[Dataset entries]

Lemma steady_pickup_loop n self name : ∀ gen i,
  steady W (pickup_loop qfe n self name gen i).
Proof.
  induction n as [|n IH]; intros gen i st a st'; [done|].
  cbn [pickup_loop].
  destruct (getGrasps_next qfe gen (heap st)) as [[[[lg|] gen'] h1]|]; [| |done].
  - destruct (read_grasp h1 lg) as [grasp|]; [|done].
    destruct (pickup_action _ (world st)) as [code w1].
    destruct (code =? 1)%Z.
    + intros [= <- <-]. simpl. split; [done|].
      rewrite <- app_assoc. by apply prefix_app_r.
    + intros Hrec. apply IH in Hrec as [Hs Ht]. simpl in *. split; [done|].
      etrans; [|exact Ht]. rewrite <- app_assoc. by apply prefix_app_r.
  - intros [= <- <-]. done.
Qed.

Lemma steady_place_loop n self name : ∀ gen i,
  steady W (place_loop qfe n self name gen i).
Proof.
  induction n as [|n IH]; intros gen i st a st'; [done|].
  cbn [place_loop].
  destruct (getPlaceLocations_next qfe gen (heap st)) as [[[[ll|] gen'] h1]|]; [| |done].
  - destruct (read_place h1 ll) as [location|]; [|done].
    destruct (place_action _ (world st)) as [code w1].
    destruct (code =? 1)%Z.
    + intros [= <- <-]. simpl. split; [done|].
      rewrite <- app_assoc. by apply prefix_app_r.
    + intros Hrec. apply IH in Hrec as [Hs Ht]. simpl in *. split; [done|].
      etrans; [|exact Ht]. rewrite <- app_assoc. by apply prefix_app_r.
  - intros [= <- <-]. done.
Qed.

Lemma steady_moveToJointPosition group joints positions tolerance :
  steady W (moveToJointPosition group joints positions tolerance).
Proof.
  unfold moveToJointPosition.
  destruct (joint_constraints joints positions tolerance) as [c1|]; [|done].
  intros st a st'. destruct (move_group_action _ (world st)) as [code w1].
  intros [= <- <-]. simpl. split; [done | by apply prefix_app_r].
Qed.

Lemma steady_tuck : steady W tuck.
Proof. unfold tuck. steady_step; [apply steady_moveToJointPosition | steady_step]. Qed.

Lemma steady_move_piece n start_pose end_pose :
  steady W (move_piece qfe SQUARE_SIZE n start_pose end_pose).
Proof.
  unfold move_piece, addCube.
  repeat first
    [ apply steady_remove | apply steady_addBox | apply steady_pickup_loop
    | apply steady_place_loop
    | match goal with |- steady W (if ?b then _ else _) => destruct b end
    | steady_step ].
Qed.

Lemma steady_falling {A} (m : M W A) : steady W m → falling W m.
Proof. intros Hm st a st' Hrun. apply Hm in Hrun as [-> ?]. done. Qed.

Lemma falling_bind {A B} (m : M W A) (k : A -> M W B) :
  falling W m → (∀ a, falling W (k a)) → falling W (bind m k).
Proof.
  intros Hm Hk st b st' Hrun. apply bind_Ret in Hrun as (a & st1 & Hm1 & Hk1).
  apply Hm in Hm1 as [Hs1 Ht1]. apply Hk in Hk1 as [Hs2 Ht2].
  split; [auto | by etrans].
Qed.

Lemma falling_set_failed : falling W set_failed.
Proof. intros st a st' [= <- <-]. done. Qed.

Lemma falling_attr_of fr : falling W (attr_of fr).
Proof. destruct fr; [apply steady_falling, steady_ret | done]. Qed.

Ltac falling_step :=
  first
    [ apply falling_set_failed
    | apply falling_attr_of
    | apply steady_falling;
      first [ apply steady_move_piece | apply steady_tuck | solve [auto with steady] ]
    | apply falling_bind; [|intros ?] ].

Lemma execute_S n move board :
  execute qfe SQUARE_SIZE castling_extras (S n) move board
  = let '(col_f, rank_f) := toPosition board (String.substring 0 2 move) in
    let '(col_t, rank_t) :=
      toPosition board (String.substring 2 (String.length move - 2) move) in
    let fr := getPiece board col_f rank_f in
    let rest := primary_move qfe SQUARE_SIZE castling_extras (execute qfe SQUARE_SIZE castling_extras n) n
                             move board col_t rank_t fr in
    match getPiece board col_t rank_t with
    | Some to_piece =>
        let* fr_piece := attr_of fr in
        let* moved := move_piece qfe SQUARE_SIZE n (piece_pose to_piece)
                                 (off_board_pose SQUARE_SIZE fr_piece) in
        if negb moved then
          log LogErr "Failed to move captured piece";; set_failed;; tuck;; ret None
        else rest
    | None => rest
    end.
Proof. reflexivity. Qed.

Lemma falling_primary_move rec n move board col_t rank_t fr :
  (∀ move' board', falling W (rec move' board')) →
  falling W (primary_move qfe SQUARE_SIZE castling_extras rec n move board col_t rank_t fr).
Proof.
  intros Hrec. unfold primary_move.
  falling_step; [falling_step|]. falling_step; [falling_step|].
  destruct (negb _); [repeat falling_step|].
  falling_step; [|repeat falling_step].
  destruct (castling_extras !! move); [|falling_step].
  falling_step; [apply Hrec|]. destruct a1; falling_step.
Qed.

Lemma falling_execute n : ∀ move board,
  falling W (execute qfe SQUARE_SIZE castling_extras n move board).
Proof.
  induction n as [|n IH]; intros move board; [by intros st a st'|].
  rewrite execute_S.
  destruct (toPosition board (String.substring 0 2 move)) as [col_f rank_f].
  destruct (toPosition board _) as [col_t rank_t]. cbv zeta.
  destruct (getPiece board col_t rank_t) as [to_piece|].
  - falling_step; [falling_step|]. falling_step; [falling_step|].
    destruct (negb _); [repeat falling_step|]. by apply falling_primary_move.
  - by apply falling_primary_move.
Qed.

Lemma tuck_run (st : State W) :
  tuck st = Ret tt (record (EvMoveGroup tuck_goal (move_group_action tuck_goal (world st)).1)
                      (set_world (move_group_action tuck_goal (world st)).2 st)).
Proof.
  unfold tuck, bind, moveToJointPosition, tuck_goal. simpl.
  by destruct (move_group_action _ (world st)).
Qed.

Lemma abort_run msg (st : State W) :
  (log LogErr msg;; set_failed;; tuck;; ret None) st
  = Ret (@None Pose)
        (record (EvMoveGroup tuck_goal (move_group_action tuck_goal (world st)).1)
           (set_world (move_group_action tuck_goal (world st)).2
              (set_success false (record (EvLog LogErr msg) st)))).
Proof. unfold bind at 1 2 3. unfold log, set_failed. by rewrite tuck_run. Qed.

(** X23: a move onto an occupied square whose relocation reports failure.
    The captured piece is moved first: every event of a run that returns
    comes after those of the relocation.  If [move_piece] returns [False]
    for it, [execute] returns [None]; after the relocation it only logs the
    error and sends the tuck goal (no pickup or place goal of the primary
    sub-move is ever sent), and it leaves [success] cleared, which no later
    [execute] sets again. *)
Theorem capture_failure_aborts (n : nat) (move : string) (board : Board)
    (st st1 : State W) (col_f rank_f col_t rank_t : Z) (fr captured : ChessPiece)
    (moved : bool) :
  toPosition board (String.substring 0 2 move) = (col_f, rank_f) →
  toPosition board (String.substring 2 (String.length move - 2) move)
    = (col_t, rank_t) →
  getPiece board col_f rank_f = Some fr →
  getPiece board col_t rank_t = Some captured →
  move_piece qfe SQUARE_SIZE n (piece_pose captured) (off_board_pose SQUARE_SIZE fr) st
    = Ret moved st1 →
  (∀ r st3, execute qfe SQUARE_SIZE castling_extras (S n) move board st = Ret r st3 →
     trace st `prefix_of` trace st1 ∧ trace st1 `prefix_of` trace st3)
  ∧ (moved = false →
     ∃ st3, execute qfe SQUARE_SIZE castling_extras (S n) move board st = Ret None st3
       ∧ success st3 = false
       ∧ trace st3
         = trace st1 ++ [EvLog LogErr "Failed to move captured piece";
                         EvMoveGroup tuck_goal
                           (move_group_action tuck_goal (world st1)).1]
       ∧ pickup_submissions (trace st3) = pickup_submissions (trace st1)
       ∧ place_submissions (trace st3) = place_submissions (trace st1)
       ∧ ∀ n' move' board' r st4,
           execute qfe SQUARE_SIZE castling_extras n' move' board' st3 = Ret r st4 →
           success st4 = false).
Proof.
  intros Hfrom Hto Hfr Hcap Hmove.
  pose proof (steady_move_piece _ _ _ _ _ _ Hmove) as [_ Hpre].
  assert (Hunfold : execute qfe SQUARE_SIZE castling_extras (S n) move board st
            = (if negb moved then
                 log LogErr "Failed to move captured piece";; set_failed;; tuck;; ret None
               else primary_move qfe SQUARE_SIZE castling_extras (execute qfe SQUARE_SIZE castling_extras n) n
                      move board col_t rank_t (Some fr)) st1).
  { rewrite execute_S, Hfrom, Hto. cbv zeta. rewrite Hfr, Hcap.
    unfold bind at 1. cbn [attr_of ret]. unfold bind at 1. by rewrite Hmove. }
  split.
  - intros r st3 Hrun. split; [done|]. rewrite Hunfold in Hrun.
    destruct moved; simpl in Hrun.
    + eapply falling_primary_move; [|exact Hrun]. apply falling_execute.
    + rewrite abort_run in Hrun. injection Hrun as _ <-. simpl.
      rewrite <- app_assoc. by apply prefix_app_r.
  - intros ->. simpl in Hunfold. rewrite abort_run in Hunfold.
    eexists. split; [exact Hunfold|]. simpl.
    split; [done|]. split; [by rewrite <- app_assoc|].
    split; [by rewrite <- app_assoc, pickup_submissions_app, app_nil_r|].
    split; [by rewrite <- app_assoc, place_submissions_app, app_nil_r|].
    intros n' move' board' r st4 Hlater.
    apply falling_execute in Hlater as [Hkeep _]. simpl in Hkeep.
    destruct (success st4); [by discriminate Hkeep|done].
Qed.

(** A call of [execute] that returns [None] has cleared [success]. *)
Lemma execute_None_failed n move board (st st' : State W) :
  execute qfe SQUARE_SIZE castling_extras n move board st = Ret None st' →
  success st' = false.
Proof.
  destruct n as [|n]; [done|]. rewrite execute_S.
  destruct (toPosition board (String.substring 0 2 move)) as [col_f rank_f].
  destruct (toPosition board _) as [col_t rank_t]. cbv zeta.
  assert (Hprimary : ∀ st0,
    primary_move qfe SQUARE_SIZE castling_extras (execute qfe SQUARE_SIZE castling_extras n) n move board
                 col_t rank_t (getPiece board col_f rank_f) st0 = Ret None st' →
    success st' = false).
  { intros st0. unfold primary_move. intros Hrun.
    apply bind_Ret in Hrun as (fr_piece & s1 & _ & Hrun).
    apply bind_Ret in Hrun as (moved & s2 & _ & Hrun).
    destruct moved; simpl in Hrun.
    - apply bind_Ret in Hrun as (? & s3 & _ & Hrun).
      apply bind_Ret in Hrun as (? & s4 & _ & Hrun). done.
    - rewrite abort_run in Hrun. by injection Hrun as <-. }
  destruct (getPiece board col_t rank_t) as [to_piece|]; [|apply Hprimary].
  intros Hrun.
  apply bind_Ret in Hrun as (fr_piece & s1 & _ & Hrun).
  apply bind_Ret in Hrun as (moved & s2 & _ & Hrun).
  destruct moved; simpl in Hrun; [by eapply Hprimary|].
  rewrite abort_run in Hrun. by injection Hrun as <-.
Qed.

__What to work on__.
Starting at the line that has "rewrite Hfr, Hcap." in the records above, restate word for word every line until the one that has "destruct moved; simpl in Hrun;", and include that one as well.

__Task response__.
  { rewrite execute_S, Hfrom, Hto. cbv zeta. rewrite Hfr, Hcap.
    unfold bind at 1. cbn [attr_of ret]. unfold bind at 1. by rewrite Hmove. }
  split.
  - intros r st3 Hrun. split; [done|]. rewrite Hunfold in Hrun.
    destruct moved; simpl in Hrun.
    + eapply falling_primary_move; [|exact Hrun]. apply falling_execute.
    + rewrite abort_run in Hrun. injection Hrun as _ <-. simpl.
      rewrite <- app_assoc. by apply prefix_app_r.
  - intros ->. simpl in Hunfold. rewrite abort_run in Hunfold.
    eexists. split; [exact Hunfold|]. simpl.
    split; [done|]. split; [by rewrite <- app_assoc|].
    split; [by rewrite <- app_assoc, pickup_submissions_app, app_nil_r|].
    split; [by rewrite <- app_assoc, place_submissions_app, app_nil_r|].
    intros n' move' board' r st4 Hlater.
    apply falling_execute in Hlater as [Hkeep _]. simpl in Hkeep.
    destruct (success st4); [by discriminate Hkeep|done].
Qed.

(** A call of [execute] that returns [None] has cleared [success]. *)
Lemma execute_None_failed n move board (st st' : State W) :
  execute qfe SQUARE_SIZE castling_extras n move board st = Ret None st' →
  success st' = false.
Proof.
  destruct n as [|n]; [done|]. rewrite execute_S.
  destruct (toPosition board (String.substring 0 2 move)) as [col_f rank_f].
  destruct (toPosition board _) as [col_t rank_t]. cbv zeta.
  assert (Hprimary : ∀ st0,
    primary_move qfe SQUARE_SIZE castling_extras (execute qfe SQUARE_SIZE castling_extras n) n move board
                 col_t rank_t (getPiece board col_f rank_f) st0 = Ret None st' →
    success st' = false).
  { intros st0. unfold primary_move. intros Hrun.
    apply bind_Ret in Hrun as (fr_piece & s1 & _ & Hrun).
    apply bind_Ret in Hrun as (moved & s2 & _ & Hrun).
    destruct moved; simpl in Hrun.
    - apply bind_Ret in Hrun as (? & s3 & _ & Hrun).
      apply bind_Ret in Hrun as (? & s4 & _ & Hrun). done.
    - rewrite abort_run in Hrun. by injection Hrun as <-. }
  destruct (getPiece board col_t rank_t) as [to_piece|]; [|apply Hprimary].
  intros Hrun.
  apply bind_Ret in Hrun as (fr_piece & s1 & _ & Hrun).
  apply bind_Ret in Hrun as (moved & s2 & _ & Hrun).
  destruct moved; simpl in Hrun; [by eapply Hprimary|].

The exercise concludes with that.